• _Try it_: Give the lines below again exactly, starting with the line that holds "Lemma check_all_within k" and going on through the line that holds "Definition claim_state_key (task_uuid".

• _Data shown_:
Definition transition_answering (now : clock) (state : P2PState)
    (call_id party_id : string) (event : Event) : TransitionResult :=
  match event with
  | ChannelEvent Channel.Open =>
      ok (Verifying call_id party_id zero_nonce)
        [StartVerifying zero_nonce;
         EmitTelemetry (StateTransition "Answering" "Verifying" "channel_open")]
  | CallEventReceived (Signaling.Hangup _) =>
      ok (Failed "peer_hangup" (now 0%nat + DEFAULT_RETRY_AFTER)%Z)
        [TearDownChannel "peer_hangup";
         EmitTelemetry (StateTransition "Answering" "Failed" "peer_hangup")]
  | ChannelEvent (Channel.Failure msg) =>
      ok (Failed ("channel_failure:" +:+ msg) (now 0%nat + ICE_TIMEOUT_RETRY_AFTER)%Z)
        [TearDownChannel "channel_failure";
         EmitTelemetry (StateTransition "Answering" "Failed" "channel_failure")]
  | CallEventReceived _ => stay state
  | ChannelEvent _ => stay state
  | OutboundPressure | IdleTick | RetryReady => stay state
  | TurnRefreshed _ | TurnExpired => stay state
  | InviteTimeout | IceTimeout => stay state
  | VerifyOk | VerifyFail _ | DecryptStorm => illegal "answering_post_verify_events_dropped"
  | Start _ _ _ _ _ _ => illegal "double_start_while_answering"
  | Hangup _ => stay state
  end.

Definition transition_glare (state : P2PState) : TransitionResult := stay state.

Definition transition_connecting (now : clock) (state : P2PState)
    (call_id our_party_id : string) (event : Event) : TransitionResult :=
  match event with
  | ChannelEvent Channel.Open =>
      ok (Verifying call_id our_party_id zero_nonce)
        [StartVerifying zero_nonce;
         EmitTelemetry (StateTransition "Connecting" "Verifying" "channel_open")]
  | IceTimeout =>
      ok (Failed "ice_timeout" (now 0%nat + ICE_TIMEOUT_RETRY_AFTER)%Z)
        [SendHangup call_id our_party_id "ice_timeout";
         TearDownChannel "ice_timeout";
         EmitTelemetry (StateTransition "Connecting" "Failed" "ice_timeout")]
  | CallEventReceived (Signaling.Hangup _) =>
      ok (Failed "peer_hangup" (now 0%nat + DEFAULT_RETRY_AFTER)%Z)
        [TearDownChannel "peer_hangup";
         EmitTelemetry (StateTransition "Connecting" "Failed" "peer_hangup")]
  | ChannelEvent (Channel.Failure msg) =>
      ok (Failed ("channel_failure:" +:+ msg) (now 0%nat + ICE_TIMEOUT_RETRY_AFTER)%Z)
        [TearDownChannel "channel_failure";
         EmitTelemetry (StateTransition "Connecting" "Failed" "channel_failure")]
  | ChannelEvent _ => stay state
  | CallEventReceived _ => stay state
  | OutboundPressure | IdleTick | RetryReady => stay state
  | TurnRefreshed _ | TurnExpired => stay state
  | InviteTimeout => stay state
  | VerifyOk | VerifyFail _ | DecryptStorm => illegal "connecting_post_verify_events_dropped"
  | Start _ _ _ _ _ _ => illegal "double_start_while_connecting"
  | Hangup _ => stay state
  end.

(** The tuple each [VerifyFailureReason] selects: retry instant, security
    telemetry kind, reason string. *)
Definition verify_fail_info (now : clock) (reason : VerifyFailureReason)
    : Instant * SecurityEventKind * string :=
  match reason with
  | SignatureMismatch => ((now 0%nat + DEFAULT_RETRY_AFTER)%Z, SecVerifyFailure, "verify_failure")
  | ReplayDetected => ((now 0%nat + DEFAULT_RETRY_AFTER)%Z, SecReplayDetected, "replay_detected")
  | Timeout => ((now 0%nat + DEFAULT_RETRY_AFTER)%Z, SecVerifyFailure, "verify_timeout")
  | InvalidPayload => ((now 0%nat + DEFAULT_RETRY_AFTER)%Z, SecVerifyFailure, "verify_invalid_payload")
  | DeviceLockedOut => ((now 0%nat + DEFAULT_RETRY_AFTER)%Z, SecWrongPeer, "device_locked_out")
  end.
Lemma nonces_inj (c c' : string) (n1 n1' n2 n2' : Bytes) :
  length n1 = length n1' → length n2 = length n2' →
  as_bytes c ++ n1 ++ n2 = as_bytes c' ++ n1' ++ n2' → c = c' ∧ n1 = n1' ∧ n2 = n2'.
Proof.
  intros H1 H2 E. rewrite !app_assoc in E.
  apply app_inj_2 in E as [E ->]; [|done]. apply app_inj_2 in E as [E ->]; [|done].
  split; [by apply (inj as_bytes)|done].
Qed.

(** The candidate [merge_sort] puts first. *)
Lemma sorted_head (l : list string) (fp : string) (r : list string) :
  merge_sort String.le l = fp :: r → fp ∈ l ∧ ∀ x, x ∈ l → String.le fp x.
Proof.
  intros E. pose proof (merge_sort_Permutation String.le l) as Hp.
  pose proof (StronglySorted_merge_sort String.le l) as Hs. rewrite E in Hp, Hs.
  split; [rewrite <-Hp; set_solver|]. intros x Hx. rewrite <-Hp in Hx.
  inversion Hs as [|? ? _ Hf]; subst. apply elem_of_cons in Hx as [->|Hx]; [done|].
  by apply (proj1 (Forall_forall _ _) Hf).
Qed.

Lemma merge_sort_perm (l l' : list string) :
  l ≡ₚ l' → merge_sort String.le l = merge_sort String.le l'.
Proof.
  intros Hp. apply (StronglySorted_unique String.le);
    [apply (StronglySorted_merge_sort _); apply _..|by rewrite !merge_sort_Permutation].
Qed.

(** Four text fields after a common prefix, each closed by the separator. *)
Lemma tail_assoc (x a b c d : Bytes) (s : byte) :
  x ++ s :: a ++ s :: b ++ s :: c ++ s :: d
  = (((x ++ s :: a) ++ s :: b) ++ s :: c) ++ s :: d.
Proof. by rewrite <-!app_assoc. Qed.

(** The hypothesis under which the separator does separate: the comment on
    [FIELD_SEP] takes it for granted of all text, but NUL is valid UTF-8. *)
Lemma transcript_nul_ambiguous :
  let nul := from_bytes [FIELD_SEP] in
  build_transcript (String.append "a" nul) "b" "c" [] [] "d" "e" "f" "g"
  = build_transcript "a" (String.append nul "b") "c" [] [] "d" "e" "f" "g".
Proof. vm_compute. reflexivity. Qed.

(** ** Properties *)

(** C2: the signed transcript determines the room, the session, the call,
    both nonces, both party ids and both fingerprints: two handshakes with the
    same transcript are the same handshake, provided that no field but the
    call id holds a NUL and that the nonces have their fixed width. *)
Theorem transcript_injective r r' u u' c c' n1 n1' n2 n2' p1 p1' p2 p2' f1 f1' f2 f2' :
  Forall nul_free [r; r'; u; u'; p1; p1'; p2; p2'; f1; f1'; f2; f2'] →
  length n1 = NONCE_LEN → length n1' = NONCE_LEN →
  length n2 = NONCE_LEN → length n2' = NONCE_LEN →
  build_transcript r u c n1 n2 p1 p2 f1 f2 = build_transcript r' u' c' n1' n2' p1' p2' f1' f2' →
  (r, u, c, n1, n2) = (r', u', c', n1', n2') ∧ (p1, p2, f1, f2) = (p1', p2', f1', f2').
Proof.
  intros Hf L1 L1' L2 L2' E. unfold build_transcript in E.
  decompose_Forall_hyps. unfold nul_free in *.
  apply sep_inj_front in E as [Er E]; [|done..].
  apply sep_inj_front in E as [Eu E]; [|done..].
  rewrite !(app_assoc (as_bytes c)), !(app_assoc (as_bytes c')), !(app_assoc (as_bytes c ++ _)),
    !(app_assoc (as_bytes c' ++ _)), !tail_assoc in E.
  do 3 (apply sep_inj_back in E as [E ?]; [|done..]).
  apply sep_inj_back in E as [E ?]; [|done..].
  rewrite <-!app_assoc in E. apply nonces_inj in E as (-> & -> & ->); [|congruence..].
  repeat match goal with H : as_bytes _ = as_bytes _ |- _ => apply (inj as_bytes) in H end.
  by subst.
Qed.


Section handshake_thms.
Context `{B64 : Base64, !Base64Laws, ED : Ed25519, !Ed25519Laws}.

(** [pb] is [pa] seen from the other end of the call. *)
Definition mirrored (pa pb : HandshakeParams) : Prop :=
  hp_room_id pa = hp_room_id pb ∧ hp_session_uuid pa = hp_session_uuid pb ∧
  hp_call_id pa = hp_call_id pb ∧ hp_we_are_offerer pa = negb (hp_we_are_offerer pb) ∧
  hp_peer_user_id pa = hp_our_user_id pb.

(** C6: two honest ends complete the handshake: the response the peer builds
    with its ephemeral key is [Verified], as soon as our key source holds that
    key for the peer's user and the device the response names. The
    [peer_device_id] we expected plays no part. *)
Theorem handshake_completes {K} `{HandshakePeerKeySource K} pa pb (s : EphemeralKeySigner)
    (ks : K) :
  mirrored pa pb →
  peer_public_key ks (hp_our_user_id pb) (hp_our_device_id pb) = Some (ephemeral_public_key s) →
  ∃ response,
    build_handshake_response pb (hp_our_nonce pa) (hp_our_party_id pa)
      (hp_our_sdp_fingerprint pa) s = Ok response ∧
    verify_handshake_response pa (hp_our_nonce pb) (hp_our_party_id pb)
      (hp_our_sdp_fingerprint pb) response ks = Verified.
Proof.
  intros (Hr & Hu & Hc & Ho & Hp) Hk. eexists. split; [reflexivity|].
  unfold verify_handshake_response, decode_public_key_b64, decode_signature_b64,
    encode_signature, encode_public_key. cbn [fst snd].
  rewrite (encode_decode_array ED25519_PUBLIC_KEY_LEN) by apply sk_public_length.
  rewrite (encode_decode_array ED25519_SIGNATURE_LEN) by apply sk_sign_length.
  rewrite Hp, Hk. unfold ephemeral_public_key. rewrite bool_decide_eq_true_2 by done. simpl.
  rewrite (params_transcript_mirror pa pb) by done.
  unfold verify_peer_signature. by rewrite sk_public_valid; simpl; rewrite vk_verify_sign.
Qed.

(** C10: what [Verified] certifies: the message was a response, the key it
    carries is the one our key source holds for the peer's user and the
    device it names, and that key signed the transcript of these parameters. *)
Theorem verified_sound {K} `{HandshakePeerKeySource K} params peer_nonce peer_party_id
    peer_fp msg (ks : K) :
  verify_handshake_response params peer_nonce peer_party_id peer_fp msg ks = Verified →
  ∃ sig_b64 pk_b64 dev sig pk,
    msg = Response sig_b64 pk_b64 dev ∧ decode_signature_b64 sig_b64 = Ok sig ∧
    decode_public_key_b64 pk_b64 = Ok pk ∧
    peer_public_key ks (hp_peer_user_id params) dev = Some pk ∧
    vk_verify pk (params_transcript params peer_nonce peer_party_id peer_fp) sig = true.
Proof.
  unfold verify_handshake_response, verify_peer_signature. intros Hv.
  repeat (case_match; simplify_eq/=); case_bool_decide; simplify_eq/=.
  eexists _, _, _, _, _. split_and!; try done.
  unfold result_map_err in *. repeat (case_match; simplify_eq/=); done.
Qed.
End handshake_thms.

(** The SDP fingerprint is canonical. It does not depend on the order of
    the SDP's lines; when it exists it is the least SHA-256 fingerprint of
    the SDP, and it fails exactly on an SDP without one. *)
Theorem sdp_fingerprint_canonical sdp sdp' :
  lines (as_bytes sdp) ≡ₚ lines (as_bytes sdp') →
  extract_sdp_fingerprint sdp = extract_sdp_fingerprint sdp' ∧
  match extract_sdp_fingerprint sdp with
  | Ok fp => fp ∈ fingerprints (lines (as_bytes sdp)) ∧
             ∀ fp', fp' ∈ fingerprints (lines (as_bytes sdp)) → String.le fp fp'
  | Err e => e = ErrMissingSdpFingerprint ∧ fingerprints (lines (as_bytes sdp)) = []
  end.
Proof.
  intros Hp. unfold extract_sdp_fingerprint. split.
  - by rewrite (merge_sort_perm _ (fingerprints (lines (as_bytes sdp'))))
      by (unfold fingerprints; by rewrite Hp).
  - destruct (merge_sort _ _) as [|fp r] eqn:E; [|by eapply sorted_head].
    split; [done|]. apply Permutation_nil_r. by rewrite <-E, merge_sort_Permutation.
Qed.

(** ** Witnesses *)

(** A stand-in for Ed25519 that satisfies the laws: the public key is the
    seed, a signature the key with the start of what it signs. *)
Definition toy_ed25519 : Ed25519 :=
  {| vk_from_bytes _ := Ok tt;
     sk_public sk := resize ED25519_PUBLIC_KEY_LEN Byte.x00 sk;
     sk_sign sk t := resize ED25519_SIGNATURE_LEN Byte.x00
                       (resize ED25519_PUBLIC_KEY_LEN Byte.x00 sk ++ t);
     vk_verify pk t sig := bool_decide (sig = resize ED25519_SIGNATURE_LEN Byte.x00 (pk ++ t)) |}.
Lemma toy_ed25519_laws : @Ed25519Laws toy_ed25519.
Proof.
  split; simpl; intros; try done; [apply length_resize..|by apply bool_decide_eq_true_2].
Qed.
#[local] Existing Instances toy_base64 toy_base64_laws toy_ed25519 toy_ed25519_laws.

Definition toy_params (user device party : string) (n : byte) (offerer : bool)
    : HandshakeParams :=
  mkParams "!r:x" "u" "c" (replicate 32 n) party user device
    (if decide (user = "@a:x") then "@b:x" else "@a:x") "EXPECTED" (String.append "FP-" party)
    offerer.
Definition toy_signer : EphemeralKeySigner := mkEphemeral [Byte.x05].
Definition toy_keys : InMemoryPeerKeySource :=
  keys_insert "@b:x" "DB" (ephemeral_public_key toy_signer) (mkKeys ∅).

Lemma transcript_injective_witness :
  ("!r:x", "u", "c", replicate 32 Byte.x01, replicate 32 Byte.x02)
    = ("!r:x", "u", "c", replicate 32 Byte.x01, replicate 32 Byte.x02) ∧
  ("pa", "pb", "fa", "fb") = ("pa", "pb", "fa", "fb").
Proof.
  apply transcript_injective; [|reflexivity..].
  repeat (apply Forall_cons; split;
    [unfold nul_free; apply (bool_decide_eq_true _); vm_compute; reflexivity|]).
  apply Forall_nil_2.
Defined.
Lemma check_replay_window_bound c n d :
  length (recent_nonces d) ≤ REPLAY_WINDOW_SIZE →
  length (recent_nonces (check_replay c n d).2) ≤ REPLAY_WINDOW_SIZE.
Proof.
  unfold check_replay. intros Hl. case_match; [done|]. simpl.
  rewrite length_app. simpl. case_decide; [|lia].
  destruct (recent_nonces d); simpl in *; unfold REPLAY_WINDOW_SIZE in *; lia.
Qed.

Lemma check_all_within k p l d :
  k + length l ≤ REPLAY_WINDOW_SIZE - 1 → length (recent_nonces d) ≤ REPLAY_WINDOW_SIZE →
  within k p d → within (k + length l) p (check_all l d).
Proof.
  revert k d. induction l as [|q l IH]; intros k d Hk Hl Hw; simpl in *.
  { by rewrite Nat.add_0_r. }
  replace (k + S (length l)) with (S k + length l) by lia.
  apply IH; [unfold REPLAY_WINDOW_SIZE in *; lia|by apply check_replay_window_bound|].
  apply check_replay_within; [unfold REPLAY_WINDOW_SIZE in *; lia|done|done].
Qed.

Lemma check_replay_new_within c n d :
  (check_replay c n d).1 = false → within 0 (n, c) (check_replay c n d).2.
Proof.
  unfold check_replay, within. case_match; [done|]. intros _. simpl.
  eexists _, []. split; [reflexivity|simpl; lia].
Qed.
(* ===== verification/FabricClaim.v ===== *)
(** * FabricClaim: how fabric workers claim tasks ([mxdx-fabric/worker.rs])

    A claim is a state event that the worker writes and then reads back from
    the homeserver, where the last writer of a state key wins. Several workers
    race for one task by interleaving these two requests. *)
From S2P Require Import Prelude Fabric.

(** ** One worker *)
Definition claim_state_key (task_uuid : string) : string := cat ["task/"; task_uuid; "/claim"].

(** [try_claim]: the answers of the write, the sync and the read; the last is
    the [worker_id] of the state event, if it has one that is a string. *)
Definition try_claim (worker_id : string) (sent synced : result unit string)
    (state : result (option string) string) : result bool string :=
  let? _ := sent in
  let? _ := synced in
  let? winner := state in
  Ok (str_eqb (default "" winner) worker_id).

Section watch.
Context {V : Type}.

Definition has_caps (my_caps : list string) (t : TaskEvent V) : bool :=
  forallb (λ cap, bool_decide (cap ∈ my_caps)) (required_capabilities t).

(** [watch_and_claim] on the synced events: of each, the task if it is one
    that parses, and its event id. [claim] is the outcome of [try_claim]. *)
Fixpoint watch_and_claim (my_caps : list string) (claim : TaskEvent V → result bool string)
    (events : list (option (TaskEvent V) * option string))
    : result (option (TaskEvent V * string)) string :=
  match events with
  | [] => Ok None
  | (None, _) :: events => watch_and_claim my_caps claim events
  | (Some task, event_id) :: events =>
      if negb (has_caps my_caps task) then watch_and_claim my_caps claim events
      else
        let? won := claim task in
        if won : bool then Ok (Some (task, default "" event_id))
        else watch_and_claim my_caps claim events
  end.
End watch.

(** ** Several workers, one task

    The homeserver's state event under the task's key, and the workers'
    requests in the order in which it serves them. *)
Inductive ClaimStep : Type :=
| SendClaim (worker : string)
| ReadClaim (worker : string).

(** The state event after a step, and the verdict a read leads to. *)
Definition claim_step (register : option string) (s : ClaimStep)
    : option string * list (string * result bool string) :=
  match s with
  | SendClaim w => (Some w, [])
  | ReadClaim w => (register, [(w, try_claim w (Ok tt) (Ok tt) (Ok register))])
  end.

Fixpoint claim_run (register : option string) (steps : list ClaimStep)
    : option string * list (string * result bool string) :=
  match steps with
  | [] => (register, [])
  | s :: steps =>
      let '(register, out) := claim_step register s in
      let '(register, out') := claim_run register steps in
      (register, out ++ out')
  end.

Definition is_send (s : ClaimStep) : bool :=
  match s with SendClaim _ => true | ReadClaim _ => false end.

(** ** Lemmas *)
Lemma claim_run_app r s s' :
  claim_run r (s ++ s') =
  ((claim_run (claim_run r s).1 s').1, (claim_run r s).2 ++ (claim_run (claim_run r s).1 s').2).
Proof.
  revert r. induction s as [|x s IH]; intros r; simpl; [by destruct (claim_run r s')|].
  destruct (claim_step r x) as [r1 out]. rewrite IH. destruct (claim_run r1 s) as [r2 out'].
  simpl. by rewrite app_assoc.
Qed.

(** The register holds the last worker to have written it. *)
Lemma claim_run_register r s :
  (claim_run r s).1 = match last (filter is_send s) with Some (SendClaim w) => Some w | _ => r end.
Proof.
  induction s as [|x s IH] using rev_ind; [done|].
  rewrite claim_run_app, filter_app. simpl. destruct x as [w|w]; simpl.
  - by rewrite last_app.
  - by rewrite app_nil_r.
Qed.

Lemma last_filter_send s x : last (filter is_send s) = Some x → ∃ w, x = SendClaim w ∧ x ∈ s.
Proof.
  intros Hx%last_Some_elem_of%list_elem_of_filter. destruct Hx as [Hs Hx].
  destruct x; [eauto|done].
Qed.

(** ** Property *)

(** The verdict of the claim race. Whatever came before it, and whatever
    the other workers do between its write and its read, a worker wins
    exactly if none of them has written in between. So the last writer always
    wins, but a worker whose read precedes the next write wins as well: the
    protocol does not keep a task from being claimed twice. *)
Theorem claim_verdict before w between :
  SendClaim w ∉ between →
  let steps := before ++ SendClaim w :: between ++ [ReadClaim w] in
  last (claim_run None steps).2 = Some (w, Ok (negb (existsb is_send between))) ∧
  ∀ w', (claim_run None (steps ++ [SendClaim w'; ReadClaim w'])).2
        = (claim_run None steps).2 ++ [(w', Ok true)].
Proof.
  intros Hw steps. split.
  - unfold steps. rewrite claim_run_app. simpl. rewrite claim_run_app. simpl.
    rewrite app_assoc, last_snoc, claim_run_register. do 2 f_equal. unfold try_claim. simpl. f_equal.
    destruct (last (filter is_send between)) as [x|] eqn:El.
    + apply last_filter_send in El as (w' & -> & Hin). simpl.
      assert (existsb is_send between = true) as ->.
      { apply existsb_exists. exists (SendClaim w'). by rewrite <-list_elem_of_In. }
      simpl. apply str_eqb_false. intros ->. done.
    + simpl. rewrite str_eqb_refl. destruct (existsb is_send between) eqn:Ee; [|done].
      apply existsb_exists in Ee as (x & Hx%list_elem_of_In & Hs).
      apply last_None in El. assert (x ∈ filter is_send between) as Hf.
      { apply list_elem_of_filter. split; [by rewrite Hs|done]. }
      rewrite El in Hf. by apply not_elem_of_nil in Hf.
  - intros w'. rewrite claim_run_app. simpl. unfold try_claim. simpl. by rewrite str_eqb_refl.
Qed.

• _Response area_:
Lemma check_all_within k p l d :
  k + length l ≤ REPLAY_WINDOW_SIZE - 1 → length (recent_nonces d) ≤ REPLAY_WINDOW_SIZE →
  within k p d → within (k + length l) p (check_all l d).
Proof.
  revert k d. induction l as [|q l IH]; intros k d Hk Hl Hw; simpl in *.
  { by rewrite Nat.add_0_r. }
  replace (k + S (length l)) with (S k + length l) by lia.
  apply IH; [unfold REPLAY_WINDOW_SIZE in *; lia|by apply check_replay_window_bound|].
  apply check_replay_within; [unfold REPLAY_WINDOW_SIZE in *; lia|done|done].
Qed.

Lemma check_replay_new_within c n d :
  (check_replay c n d).1 = false → within 0 (n, c) (check_replay c n d).2.
Proof.
  unfold check_replay, within. case_match; [done|]. intros _. simpl.
  eexists _, []. split; [reflexivity|simpl; lia].
Qed.
(* ===== verification/FabricClaim.v ===== *)
(** * FabricClaim: how fabric workers claim tasks ([mxdx-fabric/worker.rs])

    A claim is a state event that the worker writes and then reads back from
    the homeserver, where the last writer of a state key wins. Several workers
    race for one task by interleaving these two requests. *)
From S2P Require Import Prelude Fabric.

(** ** One worker *)
Definition claim_state_key (task_uuid : string) : string := cat ["task/"; task_uuid; "/claim"].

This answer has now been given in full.